Dataset records
========================================

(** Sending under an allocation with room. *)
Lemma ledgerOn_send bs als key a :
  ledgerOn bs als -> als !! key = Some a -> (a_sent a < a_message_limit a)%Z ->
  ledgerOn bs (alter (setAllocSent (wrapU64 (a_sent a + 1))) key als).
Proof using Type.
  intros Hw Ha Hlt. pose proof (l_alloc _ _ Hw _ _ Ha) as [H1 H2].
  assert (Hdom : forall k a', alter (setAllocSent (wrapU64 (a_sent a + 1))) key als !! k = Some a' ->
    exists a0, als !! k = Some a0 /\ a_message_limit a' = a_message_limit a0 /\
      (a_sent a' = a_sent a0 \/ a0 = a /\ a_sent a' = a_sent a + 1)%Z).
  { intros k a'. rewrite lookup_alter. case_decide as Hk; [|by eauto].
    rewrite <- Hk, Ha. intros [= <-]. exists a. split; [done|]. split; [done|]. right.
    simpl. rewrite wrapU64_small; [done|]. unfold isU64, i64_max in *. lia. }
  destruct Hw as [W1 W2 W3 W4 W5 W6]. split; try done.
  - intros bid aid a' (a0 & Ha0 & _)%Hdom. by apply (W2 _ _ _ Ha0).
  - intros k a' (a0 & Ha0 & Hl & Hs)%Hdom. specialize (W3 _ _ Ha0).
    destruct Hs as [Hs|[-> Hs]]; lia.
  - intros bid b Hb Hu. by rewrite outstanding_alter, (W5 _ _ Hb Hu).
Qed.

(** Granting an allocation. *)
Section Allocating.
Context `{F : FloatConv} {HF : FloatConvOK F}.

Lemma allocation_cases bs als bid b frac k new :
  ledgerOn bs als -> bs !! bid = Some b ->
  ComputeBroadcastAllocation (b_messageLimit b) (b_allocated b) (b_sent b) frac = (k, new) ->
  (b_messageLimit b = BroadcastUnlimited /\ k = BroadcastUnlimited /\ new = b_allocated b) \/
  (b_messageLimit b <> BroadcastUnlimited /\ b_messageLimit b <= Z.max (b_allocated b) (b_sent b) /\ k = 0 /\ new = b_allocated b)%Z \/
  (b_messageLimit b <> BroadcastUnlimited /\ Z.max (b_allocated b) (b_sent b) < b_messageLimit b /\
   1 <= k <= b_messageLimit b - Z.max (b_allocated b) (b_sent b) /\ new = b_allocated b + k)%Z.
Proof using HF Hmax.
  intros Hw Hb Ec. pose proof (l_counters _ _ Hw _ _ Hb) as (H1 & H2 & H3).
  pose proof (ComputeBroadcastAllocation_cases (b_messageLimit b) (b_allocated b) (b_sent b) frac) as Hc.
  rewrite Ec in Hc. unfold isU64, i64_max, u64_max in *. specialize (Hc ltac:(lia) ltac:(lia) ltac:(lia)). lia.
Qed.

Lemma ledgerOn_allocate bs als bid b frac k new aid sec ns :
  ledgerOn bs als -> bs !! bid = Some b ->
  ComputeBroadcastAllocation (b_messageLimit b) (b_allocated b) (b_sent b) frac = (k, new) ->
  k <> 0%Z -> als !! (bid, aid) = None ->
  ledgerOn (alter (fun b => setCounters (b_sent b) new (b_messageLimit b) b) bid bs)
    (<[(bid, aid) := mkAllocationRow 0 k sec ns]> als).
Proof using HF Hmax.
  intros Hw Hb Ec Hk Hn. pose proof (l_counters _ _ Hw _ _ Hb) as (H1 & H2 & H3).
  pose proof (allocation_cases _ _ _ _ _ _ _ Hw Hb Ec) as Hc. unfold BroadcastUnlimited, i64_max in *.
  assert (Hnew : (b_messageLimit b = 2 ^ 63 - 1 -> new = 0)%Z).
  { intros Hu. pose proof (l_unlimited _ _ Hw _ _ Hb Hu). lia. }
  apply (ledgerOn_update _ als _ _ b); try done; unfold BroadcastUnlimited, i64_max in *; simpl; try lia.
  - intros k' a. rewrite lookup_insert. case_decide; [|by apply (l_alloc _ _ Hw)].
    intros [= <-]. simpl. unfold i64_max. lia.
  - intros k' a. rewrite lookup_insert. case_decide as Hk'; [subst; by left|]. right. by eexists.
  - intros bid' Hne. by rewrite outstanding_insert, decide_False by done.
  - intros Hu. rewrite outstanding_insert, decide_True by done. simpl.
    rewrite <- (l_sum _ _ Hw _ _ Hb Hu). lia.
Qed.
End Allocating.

========================================

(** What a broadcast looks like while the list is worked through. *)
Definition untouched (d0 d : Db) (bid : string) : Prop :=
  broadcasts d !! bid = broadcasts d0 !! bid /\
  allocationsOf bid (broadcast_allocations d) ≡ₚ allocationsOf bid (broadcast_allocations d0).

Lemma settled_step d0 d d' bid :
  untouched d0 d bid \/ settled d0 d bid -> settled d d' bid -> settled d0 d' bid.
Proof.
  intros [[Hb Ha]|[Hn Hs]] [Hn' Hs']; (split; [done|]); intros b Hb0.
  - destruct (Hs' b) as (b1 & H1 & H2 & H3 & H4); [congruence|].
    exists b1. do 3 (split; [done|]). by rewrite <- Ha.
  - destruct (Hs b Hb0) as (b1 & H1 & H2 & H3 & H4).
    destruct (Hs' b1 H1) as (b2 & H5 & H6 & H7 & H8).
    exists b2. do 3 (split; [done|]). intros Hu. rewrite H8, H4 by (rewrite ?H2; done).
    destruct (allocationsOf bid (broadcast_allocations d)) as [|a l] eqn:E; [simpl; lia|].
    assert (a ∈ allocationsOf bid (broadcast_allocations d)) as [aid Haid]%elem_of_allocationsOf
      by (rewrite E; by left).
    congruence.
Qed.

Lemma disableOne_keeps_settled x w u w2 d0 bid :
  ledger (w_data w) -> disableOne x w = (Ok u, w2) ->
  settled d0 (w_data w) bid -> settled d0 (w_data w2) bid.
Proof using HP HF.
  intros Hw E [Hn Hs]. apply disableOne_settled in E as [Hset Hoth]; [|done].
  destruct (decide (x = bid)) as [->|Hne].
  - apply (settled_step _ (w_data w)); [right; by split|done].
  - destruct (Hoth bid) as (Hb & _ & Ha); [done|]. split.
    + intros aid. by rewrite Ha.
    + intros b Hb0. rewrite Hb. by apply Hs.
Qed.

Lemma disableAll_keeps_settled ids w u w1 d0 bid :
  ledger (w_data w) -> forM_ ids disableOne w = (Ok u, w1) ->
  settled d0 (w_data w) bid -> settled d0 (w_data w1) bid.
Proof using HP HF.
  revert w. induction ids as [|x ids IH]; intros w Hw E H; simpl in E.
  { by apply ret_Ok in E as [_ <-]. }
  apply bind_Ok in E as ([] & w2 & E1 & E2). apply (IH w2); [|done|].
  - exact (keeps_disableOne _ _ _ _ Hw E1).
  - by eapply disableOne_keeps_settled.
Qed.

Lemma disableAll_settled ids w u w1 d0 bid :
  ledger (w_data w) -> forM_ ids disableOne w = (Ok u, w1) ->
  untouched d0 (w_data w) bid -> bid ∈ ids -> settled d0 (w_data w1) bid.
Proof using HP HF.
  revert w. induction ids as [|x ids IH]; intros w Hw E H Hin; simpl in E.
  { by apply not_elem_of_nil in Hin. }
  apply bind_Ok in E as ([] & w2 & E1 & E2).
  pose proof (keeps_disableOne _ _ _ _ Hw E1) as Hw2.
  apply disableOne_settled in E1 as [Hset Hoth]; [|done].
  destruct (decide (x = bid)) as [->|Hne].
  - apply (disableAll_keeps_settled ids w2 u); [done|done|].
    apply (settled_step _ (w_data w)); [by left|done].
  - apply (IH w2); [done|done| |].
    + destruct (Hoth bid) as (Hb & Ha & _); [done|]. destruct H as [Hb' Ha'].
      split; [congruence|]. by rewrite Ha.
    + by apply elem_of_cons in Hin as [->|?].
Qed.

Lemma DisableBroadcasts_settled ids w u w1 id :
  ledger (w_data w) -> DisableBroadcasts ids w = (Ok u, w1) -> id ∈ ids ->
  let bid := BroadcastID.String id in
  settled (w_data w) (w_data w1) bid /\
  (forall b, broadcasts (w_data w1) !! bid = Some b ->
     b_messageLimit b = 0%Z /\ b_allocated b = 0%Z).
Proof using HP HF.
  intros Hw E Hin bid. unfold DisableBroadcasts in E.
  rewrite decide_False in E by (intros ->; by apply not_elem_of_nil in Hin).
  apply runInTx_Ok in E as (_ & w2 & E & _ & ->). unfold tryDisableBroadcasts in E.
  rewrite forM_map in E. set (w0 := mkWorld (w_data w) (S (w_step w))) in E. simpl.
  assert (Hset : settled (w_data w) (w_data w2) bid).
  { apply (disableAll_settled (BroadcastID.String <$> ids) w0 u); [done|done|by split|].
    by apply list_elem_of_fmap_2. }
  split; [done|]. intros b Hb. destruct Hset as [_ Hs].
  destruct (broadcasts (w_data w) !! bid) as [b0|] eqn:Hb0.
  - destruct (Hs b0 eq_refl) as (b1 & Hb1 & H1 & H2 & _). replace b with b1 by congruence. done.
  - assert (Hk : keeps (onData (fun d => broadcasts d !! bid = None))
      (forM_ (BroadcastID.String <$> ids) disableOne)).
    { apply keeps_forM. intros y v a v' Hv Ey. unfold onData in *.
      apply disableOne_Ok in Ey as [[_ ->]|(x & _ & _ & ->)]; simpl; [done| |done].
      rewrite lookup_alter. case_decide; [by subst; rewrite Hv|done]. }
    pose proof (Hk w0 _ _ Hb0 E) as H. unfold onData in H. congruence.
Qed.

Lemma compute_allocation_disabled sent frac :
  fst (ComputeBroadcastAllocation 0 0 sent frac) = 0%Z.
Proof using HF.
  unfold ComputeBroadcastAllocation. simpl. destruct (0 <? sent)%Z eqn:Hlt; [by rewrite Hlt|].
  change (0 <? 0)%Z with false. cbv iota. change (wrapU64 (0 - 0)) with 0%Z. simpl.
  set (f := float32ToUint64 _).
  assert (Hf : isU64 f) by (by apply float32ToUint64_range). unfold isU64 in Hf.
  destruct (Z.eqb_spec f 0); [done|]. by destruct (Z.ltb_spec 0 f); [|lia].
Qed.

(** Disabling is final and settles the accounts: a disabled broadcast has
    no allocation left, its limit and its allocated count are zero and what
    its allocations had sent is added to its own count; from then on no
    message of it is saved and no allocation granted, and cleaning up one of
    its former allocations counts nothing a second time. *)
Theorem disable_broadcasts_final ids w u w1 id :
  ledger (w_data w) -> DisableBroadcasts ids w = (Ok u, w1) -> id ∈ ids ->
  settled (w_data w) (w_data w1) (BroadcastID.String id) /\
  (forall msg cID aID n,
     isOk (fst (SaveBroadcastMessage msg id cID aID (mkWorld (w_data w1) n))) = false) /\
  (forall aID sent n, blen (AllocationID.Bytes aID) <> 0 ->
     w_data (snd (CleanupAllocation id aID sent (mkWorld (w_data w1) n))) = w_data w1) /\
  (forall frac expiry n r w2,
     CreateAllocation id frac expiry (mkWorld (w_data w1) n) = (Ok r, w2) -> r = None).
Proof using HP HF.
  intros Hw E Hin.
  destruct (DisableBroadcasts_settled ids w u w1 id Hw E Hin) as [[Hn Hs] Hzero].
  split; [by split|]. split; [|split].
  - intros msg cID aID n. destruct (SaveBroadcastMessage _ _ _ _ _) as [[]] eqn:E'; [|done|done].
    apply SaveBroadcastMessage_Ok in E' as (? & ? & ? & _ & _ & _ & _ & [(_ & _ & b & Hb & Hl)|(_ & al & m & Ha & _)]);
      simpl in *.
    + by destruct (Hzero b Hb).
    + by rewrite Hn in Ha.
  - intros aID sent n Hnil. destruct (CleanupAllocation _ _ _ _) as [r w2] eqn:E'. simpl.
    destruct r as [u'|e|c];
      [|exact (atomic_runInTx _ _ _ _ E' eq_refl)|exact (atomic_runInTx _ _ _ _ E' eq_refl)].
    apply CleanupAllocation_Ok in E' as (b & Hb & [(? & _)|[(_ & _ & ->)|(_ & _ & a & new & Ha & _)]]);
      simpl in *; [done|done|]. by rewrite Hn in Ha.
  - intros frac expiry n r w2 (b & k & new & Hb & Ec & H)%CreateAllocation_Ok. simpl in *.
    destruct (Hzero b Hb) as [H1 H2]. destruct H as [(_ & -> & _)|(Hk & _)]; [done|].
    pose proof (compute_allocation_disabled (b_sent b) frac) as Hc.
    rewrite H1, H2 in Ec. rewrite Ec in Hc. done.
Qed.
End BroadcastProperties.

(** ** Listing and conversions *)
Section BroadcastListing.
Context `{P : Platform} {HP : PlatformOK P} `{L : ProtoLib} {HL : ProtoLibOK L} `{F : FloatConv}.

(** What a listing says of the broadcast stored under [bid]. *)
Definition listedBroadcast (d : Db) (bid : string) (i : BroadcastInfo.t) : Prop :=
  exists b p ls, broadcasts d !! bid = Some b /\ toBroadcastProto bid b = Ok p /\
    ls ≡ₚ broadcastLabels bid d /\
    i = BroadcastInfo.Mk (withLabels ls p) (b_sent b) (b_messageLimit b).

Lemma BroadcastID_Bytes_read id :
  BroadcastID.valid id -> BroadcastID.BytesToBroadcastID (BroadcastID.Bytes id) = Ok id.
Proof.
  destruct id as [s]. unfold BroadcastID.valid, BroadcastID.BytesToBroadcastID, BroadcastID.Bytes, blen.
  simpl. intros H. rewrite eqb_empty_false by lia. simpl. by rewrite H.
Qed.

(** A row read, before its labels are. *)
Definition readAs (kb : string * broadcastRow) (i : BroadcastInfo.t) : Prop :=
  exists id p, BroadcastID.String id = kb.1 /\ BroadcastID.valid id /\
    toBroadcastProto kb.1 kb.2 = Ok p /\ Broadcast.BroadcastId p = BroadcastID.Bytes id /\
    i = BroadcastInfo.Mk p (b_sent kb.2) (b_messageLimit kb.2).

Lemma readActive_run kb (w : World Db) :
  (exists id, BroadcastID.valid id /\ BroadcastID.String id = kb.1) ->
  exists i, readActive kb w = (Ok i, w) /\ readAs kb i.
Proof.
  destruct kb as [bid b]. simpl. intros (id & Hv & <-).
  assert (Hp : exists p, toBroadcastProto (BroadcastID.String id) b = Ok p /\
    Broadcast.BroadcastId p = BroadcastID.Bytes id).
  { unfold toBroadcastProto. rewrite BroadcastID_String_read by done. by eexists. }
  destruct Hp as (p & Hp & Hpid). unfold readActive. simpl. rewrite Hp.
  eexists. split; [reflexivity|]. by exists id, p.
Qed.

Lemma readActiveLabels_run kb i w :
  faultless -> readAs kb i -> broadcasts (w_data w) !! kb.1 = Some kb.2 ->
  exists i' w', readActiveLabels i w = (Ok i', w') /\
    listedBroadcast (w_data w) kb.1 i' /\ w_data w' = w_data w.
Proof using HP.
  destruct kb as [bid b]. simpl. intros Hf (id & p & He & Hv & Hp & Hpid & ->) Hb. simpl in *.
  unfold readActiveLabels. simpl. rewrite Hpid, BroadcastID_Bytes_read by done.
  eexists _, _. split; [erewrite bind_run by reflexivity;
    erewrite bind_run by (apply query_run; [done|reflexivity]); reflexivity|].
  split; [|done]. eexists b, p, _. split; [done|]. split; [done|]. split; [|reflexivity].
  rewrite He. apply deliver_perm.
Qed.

========================================

● AIM OF THE TASK:
The answer consists of the lines above that include the word "subst", each copied exactly.

● RESPONSE FOR THIS EXERCISE:
  - intros k' a. rewrite lookup_insert. case_decide as Hk'; [subst; by left|]. right. by eexists.
      rewrite lookup_alter. case_decide; [by subst; rewrite Hv|done]. }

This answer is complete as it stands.